Yes, I wanted to ask about another interactive aspect of the show, the mask-making. What is the idea behind the masks?
Jo: It’s that, to put on a mask, you’re almost adding another layer to yourself. You can completely transform the way you appear, so you’re not necessarily going to be recognizable. It’s almost that surreal thing as well. And we kind of liked that connection with Dada too—they made a lot of masks and did impromptu kind of performances. So, offering that to folks who come to experience it, it’s something that’s really simple to make and put on and have people experience the exhibition differently, but also experience other people differently.
Yes, and in this moment where we’re kind of coming out of our Covid cave, it will be a nice transition to put on a different kind of mask.

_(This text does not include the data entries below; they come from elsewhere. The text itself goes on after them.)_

(** X15.  With a cookie, the first step of the middleware panics exactly when the
    value of the cookie is not what [SignString] gives, with the secret of
    the configuration, for some id. *)
Theorem attach_session_panics_iff (cfg : SessionConfig) (ms : MemorySessionStore)
    (signedString : string) (readings : list (Z * Z)) (created accessed : Time) :
  (exists v, attach_session cfg ms (Some signedString) readings created accessed
             = Panicked v)
  <-> forall id, signedString <> SignString id (Secret cfg).
Proof.
  unfold attach_session. split.
  - intros [v Hv] id ->. rewrite ValidateSignedString_sign in Hv. discriminate.
  - intros Hne.
    destruct (ValidateSignedString signedString (Secret cfg)) as [[id [err|]]|v] eqn:E;
      cbn; eauto.
    apply ValidateSignedString_inv in E. now destruct (Hne id).
Qed.

(** ** app.go: the response writer during a request *)


Section Preserved.

Variable R : responseWriter -> responseWriter -> Prop.
Hypothesis R_refl : forall w, R w w.
Hypothesis R_trans : forall w1 w2 w3, R w1 w2 -> R w2 w3 -> R w1 w3.
Hypothesis R_Write : forall w b, R w (rw_Write w b).
Hypothesis R_WriteHeader : forall w s, R w (rw_WriteHeader w s).






End Preserved.

Lemma Body_transport_WriteHeader (t : transport) (code : Z) :
  Body (transport_WriteHeader t code) = Body t.
Proof. unfold Body. now rewrite Chunks_WriteHeader. Qed.

Lemma Body_snoc (chunks : list string) (b : string) :
  foldr String.append EmptyString (chunks ++ [b])
  = foldr String.append EmptyString chunks +:+ b.
Proof.
  induction chunks as [|c chunks IH]; cbn [app foldr].
  - sapp. induction b as [|x b IHb]; sapp; [reflexivity|now rewrite IHb].
  - now rewrite IH, string_app_assoc.
Qed.

Lemma Body_rw_Write (w : responseWriter) (b : string) :
  Body (ResponseWriter (rw_Write w b)) = Body (ResponseWriter w) +:+ b.
Proof. unfold Body. now rewrite Chunks_rw_Write, Body_snoc. Qed.

Lemma Body_rw_WriteHeader (w : responseWriter) (s : Z) :
  Body (ResponseWriter (rw_WriteHeader w s)) = Body (ResponseWriter w).
Proof. unfold Body. now rewrite Chunks_rw_WriteHeader. Qed.



(** X17.  A panic after the response has started: the default panic handler
    cannot change the status the client has received; it adds its text to
    the body, and [Status()] of the response writer says 500 from then on. *)
Theorem panic_after_first_write (report : panic_value -> string) (cfg : AppConfig)
    (v : panic_value) (st : request_state) (c : Z) :
  Debug cfg = false ->
  Code (ResponseWriter (w st)) = Some c ->
  exists st',
    run (DefaultOnPanic report cfg v) st = (Done, st')
    /\ Code (ResponseWriter (w st')) = Some c
    /\ status (w st') = 500
    /\ Body (ResponseWriter (w st'))
       = Body (ResponseWriter (w st)) +:+ "Internal Server Error" +:+ String "010" EmptyString
    /\ ctx st' = ctx st.
Proof.
  intros Hd Hc. unfold DefaultOnPanic. rewrite Hd.
  unfold http_Error, StatusInternalServerError.
  rewrite run_WriteHeader, run_Write, run_Ret.
  eexists. split; [reflexivity|]. cbn [w set_w ctx].
  split; [|split; [|split; [|reflexivity]]].
  - unfold rw_Write, rw_WriteHeader, transport_Write, transport_WriteHeader.
    cbn. rewrite Hc. destruct (contentLength (w st) =? 0); cbn; rewrite ?Hc; reflexivity.
  - unfold rw_Write, rw_WriteHeader. cbn. now destruct (contentLength (w st) =? 0).
  - now rewrite Body_rw_Write, Body_rw_WriteHeader.
Qed.

Lemma panic_after_first_write_witness :
  let st := mkState (rw_Write (NewResponseWriter empty_transport) "partial") NewContext in
  Debug DefaultAppConfig = false
  /\ Code (ResponseWriter (w st)) = Some 200
  /\ exists st',
       run (DefaultOnPanic no_report DefaultAppConfig (PanicString "panic!")) st = (Done, st')
       /\ Code (ResponseWriter (w st')) = Some 200
       /\ status (w st') = 500.
Proof.
  intros st.
  assert (H1 : Debug DefaultAppConfig = false) by reflexivity.
  assert (H2 : Code (ResponseWriter (w st)) = Some 200) by reflexivity.
  split; [exact H1|]. split; [exact H2|].
  destruct (panic_after_first_write no_report DefaultAppConfig (PanicString "panic!")
              st 200 H1 H2) as (st' & Hr & Hcode & Hs & _).
  exists st'. repeat split; assumption.
Defined.

(** ** app.go: hooks *)

Lemma run_all_app (ps1 ps2 : list prog) (st : request_state) :
  run_all (ps1 ++ ps2) st = and_then (run_all ps1 st) (run_all ps2).
Proof.
  revert st. induction ps1 as [|p ps1 IH]; intros st; cbn [app run_all and_then].
  - reflexivity.
  - destruct (run p st) as [[|v|] st1]; [apply IH|reflexivity|reflexivity].
Qed.

Lemma run_all_one (p : prog) (st : request_state) : run_all [p] st = run p st.
Proof. cbn [run_all]. now destruct (run p st) as [[|v|] st1]. Qed.

Lemma run_all_snoc (ps : list prog) (p : prog) (st : request_state) :
  run_all (ps ++ [p]) st = and_then (run_all ps st) (run p).
Proof.
  rewrite run_all_app. unfold and_then.
  destruct (run_all ps st) as [[|v|] st1]; [apply run_all_one|reflexivity..].
Qed.

Lemma run_all_cons (p : prog) (ps : list prog) (st : request_state) :
  run_all (p :: ps) st = and_then (run p st) (run_all ps).
Proof. cbn [run_all]. unfold and_then. now destruct (run p st) as [[|v|] st1]. Qed.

Jo: Yeah, hopefully it’s a more kind of fun, creative, freeing kind of mask than what we’ve all been dealing with for a little while. We’ll see how it goes, Josie, we’ll find out! No, we’ve actually got a group coming in of young people, which we’re really happy about. We’re partnering with the Indigenous Education and Empowerment Group. That’s a new education group here focusing on making education very accessible to Indigenous students, particularly, so we’ve got a small group of young folks coming in during a special session. So that’ll be fun. We really wanted to be able to reach the community and something we’d like to continue to be able to do going forward.

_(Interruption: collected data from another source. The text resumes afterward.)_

#[export] Instance ram_bus : MemoryBus ram := {
  bus_load32 m a :=
    ram_get m a + 2 ^ 8 * ram_get m (a + 1) + 2 ^ 16 * ram_get m (a + 2)
    + 2 ^ 24 * ram_get m (a + 3);
  bus_load16 m a := ram_get m a + 2 ^ 8 * ram_get m (a + 1);
  bus_loadU16 m a := ram_get m a + 2 ^ 8 * ram_get m (a + 1);
  bus_load8 m a := ram_get m a;
  bus_loadU8 m a := ram_get m a;
  bus_store32 m a v :=
    ram_set (ram_set (ram_set (ram_set m a v) (a + 1) (Z.shiftr v 8))
               (a + 2) (Z.shiftr v 16)) (a + 3) (Z.shiftr v 24);
  bus_store16 m a v := ram_set (ram_set m a v) (a + 1) (Z.shiftr v 8);
  bus_store8 m a v := ram_set m a v
}.

(** A list of bytes placed at [base] over the RAM [m], and a RAM image that
    is zero but for such a list. *)
Definition ram_place (base : Z) (bytes : list Z) (m : ram) : ram :=
  fun a =>
    if (base <=? a) && (a <? base + Z.of_nat (length bytes))
    then nth (Z.to_nat (a - base)) bytes 0
    else m a.

Definition ram_of_bytes (base : Z) (bytes : list Z) : ram :=
  ram_place base bytes (fun _ => 0).

(** The memory map of the GBA. *)
#[export] Instance gba_map : MemoryMap := {
  BASE_WORKING_RAM := 0x02000000;
  BASE_OFFSET := 24;
  REGION_WORKING_RAM := 2;
  REGION_WORKING_IRAM := 3;
  REGION_VRAM := 6;
  SIZE_BIOS := 0x4000
}.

The world that you are building in your exhibition feels a little out of this world, and I know that sci-fi is a theme that comes up in some of your work. Can you talk about this influence?
Brian: We love sci-fi.
MaryRose: We do love sci fi. Since I was really little, I’ve been writing stories and books, but I’ve never sent anything out there. And I’m writing a couple of sci-fi things at the moment. It’s really hard not to be influenced by sci-fi here. Something about the desert, something about the USA, really.
Brian: We’re called aliens to begin with …

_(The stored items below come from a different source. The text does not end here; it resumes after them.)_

(** The loop over [merged], from the record at the head of [l] on, with
    [detailFetched] look-ups done so far.  Returns the events, the records
    as the loop leaves them, and the final counter. *)
Fixpoint backfill (w : World) (detailMax : Z) (freshIds : list Z)
  (detailFetched : Z) (l : list Activity.t)
  : list Event * (list Activity.t * Z) :=
  match l with
  | [] => ([], ([], detailFetched))
  | a :: r =>
      if detailFetched >=? detailMax then ([], (l, detailFetched))
      else
        let continue a' n :=
          let '(t, (r', n')) := backfill w detailMax freshIds n r in
          (t, (a' :: r', n')) in
        match truthyZ (Activity.id a) with
        | None => continue a detailFetched
        | Some i =>
            if negb (existsb (Z.eqb i) freshIds) then continue a detailFetched
            else if Activity.detail_attempted a then continue a detailFetched
            else if hasEnergy a
            then continue (Activity.markAttempted a) detailFetched
            else
              let '(t, rest) :=
                match detailEndpoint w i with
                | Some d =>
                    continue (Activity.markAttempted (minimizeActivity d))
                             (detailFetched + 1)
                | None => continue (Activity.markAttempted a) detailFetched
                end in
              (DetailRequest i :: t, rest)
        end
  end.

(** [Number(process.env.STRAVA_DETAIL_MAX || 30)]; [None] is NaN. *)
Definition detailMaxOf (w : World) : option Z :=
  match STRAVA_DETAIL_MAX w with
  | EnvUnset => Some 30
  | EnvNaN => None
  | EnvInt z => Some z
  end.

Definition detailBackfill (w : World) (freshIds : list Z)
  (merged : list Activity.t) : list Event * (list Activity.t * Z) :=
  match detailMaxOf w with
  | Some detailMax =>
      if 0 <? detailMax then backfill w detailMax freshIds 0 merged
      else ([], (merged, 0))
  | None => ([], (merged, 0))
  end.

(** *** Watermark *)

(** [newest?.start_date ? Math.floor(new Date(...).getTime() / 1000) : 0];
    [None] is NaN. *)
Definition newestEpochOf (merged : list Activity.t) : option Z :=
  match merged with
  | [] => Some 0
  | newest :: _ =>
      match Activity.start_date newest with
      | Some (String c r) =>
          match dateMs H (String c r) with
          | Some ms => Some (ms / 1000)
          | None => None
          end
      | _ => Some 0
      end
  end.

Definition nextAfterEpochOf (merged : list Activity.t)
  (afterEpochFromState : Z) : Z :=
  match newestEpochOf merged with
  | Some newestEpoch =>
      if 0 <? newestEpoch then Z.max 0 (newestEpoch - 60)
      else afterEpochFromState
  | None => afterEpochFromState
  end.

(** *** [main] *)

Definition afterEpochFromStateOf (w : World) : Z :=
  match stateFile w with Some z => z | None => 0 end.

Definition afterEpochOf (w : World) : Z :=
  if 0 <? afterEpochFromStateOf w then afterEpochFromStateOf w
  else match STRAVA_INITIAL_AFTER_EPOCH w with
       | EnvInt z => z
       | _ => 0
       end.

(** The body of [main], up to its last statement. *)
Definition run (w : World) : M Summary :=
  let baseline := baselineFile w in
  let cachedActivities := activitiesFile w in
  let afterEpochFromState := afterEpochFromStateOf w in
  let afterEpoch := afterEpochOf w in
  tok <- stravaRefreshAccessToken w ;;
  let athleteId := snd tok in
  athleteStats <- fetchAthleteStats w athleteId ;;
  fresh <- fetchActivities w afterEpoch ;;
  let freshIds := freshIdsOf fresh in
  let merged := merge cachedActivities fresh in
  filled <- (let '(t, res) := detailBackfill w freshIds merged in
             (t, inr res)) ;;
  let merged := fst filled in
  let detailFetched := snd filled in
  let nextAfterEpoch := nextAfterEpochOf merged afterEpochFromState in
  let stats := Stats.computeSportsStats H baseline merged athleteStats in
  emit (WriteActivities merged) ;;;
  emit (WriteState nextAfterEpoch) ;;;
  emit (WriteStats stats) ;;;
  let summary :=
    {| fetched := List.length fresh;
       cached_before := List.length cachedActivities;
       cached_after := List.length merged;
       s_detailFetched := detailFetched;
       s_athleteId := athleteId;
       hasAthleteStats :=
         match athleteStats with Some _ => true | None => false end;
       s_nextAfterEpoch := nextAfterEpoch |} in
  emit (ConsoleLog summary) ;;;
  ret summary.

(** [main().catch(...)]: the events of the process and its exit status. *)
Definition main (w : World) : list Event * Z :=
  match run w with
  | (t, inl e) => ((t ++ [ConsoleError e])%list, 1)
  | (t, inr _) => (t, 0)
  end.

End Run.

(** What the three writes of a run leave on disk for the next run. *)
Fixpoint persist (w : World) (t : list Event) : World :=
  match t with
  | [] => w
  | ev :: r =>
      let w' :=
        match ev with
        | WriteActivities merged =>
            {| STRAVA_CLIENT_ID := STRAVA_CLIENT_ID w;
               STRAVA_CLIENT_SECRET := STRAVA_CLIENT_SECRET w;
               STRAVA_REFRESH_TOKEN := STRAVA_REFRESH_TOKEN w;
               STRAVA_INITIAL_AFTER_EPOCH := STRAVA_INITIAL_AFTER_EPOCH w;
               STRAVA_DETAIL_MAX := STRAVA_DETAIL_MAX w;
               baselineFile := baselineFile w;
               stateFile := stateFile w;
               activitiesFile := merged;
               tokenEndpoint := tokenEndpoint w;
               statsEndpoint := statsEndpoint w;
               activitiesEndpoint := activitiesEndpoint w;
               detailEndpoint := detailEndpoint w |}
        | WriteState lastSyncEpoch =>
            {| STRAVA_CLIENT_ID := STRAVA_CLIENT_ID w;
               STRAVA_CLIENT_SECRET := STRAVA_CLIENT_SECRET w;
               STRAVA_REFRESH_TOKEN := STRAVA_REFRESH_TOKEN w;
               STRAVA_INITIAL_AFTER_EPOCH := STRAVA_INITIAL_AFTER_EPOCH w;
               STRAVA_DETAIL_MAX := STRAVA_DETAIL_MAX w;
               baselineFile := baselineFile w;
               stateFile := Some lastSyncEpoch;
               activitiesFile := activitiesFile w;
               tokenEndpoint := tokenEndpoint w;
               statsEndpoint := statsEndpoint w;
               activitiesEndpoint := activitiesEndpoint w;
               detailEndpoint := detailEndpoint w |}
        | _ => w
        end in
      persist w' r
  end.

(** ** Observations on a trace *)

Definition isWrite (ev : Event) : bool :=
  match ev with
  | WriteActivities _ | WriteState _ | WriteStats _ => true
  | _ => false
  end.

Definition isDetailRequest (ev : Event) : bool :=
  match ev with
  | DetailRequest _ => true
  | _ => false
  end.

(** A detail look-up that the endpoint of [w] answers. *)
Definition isAnsweredDetail (w : World) (ev : Event) : bool :=
  match ev with
  | DetailRequest i =>
      match detailEndpoint w i with Some _ => true | None => false end
  | _ => false
  end.

Definition detailRequests (t : list Event) : nat :=
  List.length (filter isDetailRequest t).

Definition answeredDetails (w : World) (t : list Event) : nat :=
  List.length (filter (isAnsweredDetail w) t).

MaryRose: We’re called aliens here! “Talented Aliens,” that’s what we’re called on our Visa. Would you say the same thing, Jo? I feel like there’s definitely a sci-fi aspect to your work.
Jo: I’ve always loved sci-fi. I always read a lot of sci-fi too when I was younger. I think that alien thing is interesting. … I found it strange being labeled an alien coming to the country here. And I think a lot of the blue figures, the blue women in some of my earlier work, that’s probably a connection to that idea of alien, being different. I think it’ll be interesting too, because to some extent, you know, we’re very much proud of our communities, but we still sound different, we have these differences.
This exhibition is the debut of your new collective called Grüüp. Does that mean you are planning to make more work together going forward?
Matthew: We’d like to do something in New Zealand as well where we cover our hometown and the old country. So we’re actually making a physical connection there as well. It’s a way to just say something about the zeitgeist as a group and make it more cohesive. And just show that a lot of people are thinking about these kinds of issues of survival and isolation, the global village because of the internet, that kind of thing. So really it’s all these dichotomies of how we’re living life at the moment, which can be daunting … but can be fun to make artworks out of and combine and clarify in an exhibition.
Grüüp’s installation The Desert Sea is on view through Saturday, Feb. 26 at ASAP Available Space Art Projects, 900 Karen Ave, C-214 (Balcony, level 1), Las Vegas.
Gallery hours are 12-6pm.
A closing reception will take place on Saturday, Feb. 26 from 6-9 pm, with a mask making workshop in the eastern courtyard of New Orleans Square from 6-6:30 pm and a performance by The Renderers at 6:30.
All photos courtesy of Grüüp and ASAP.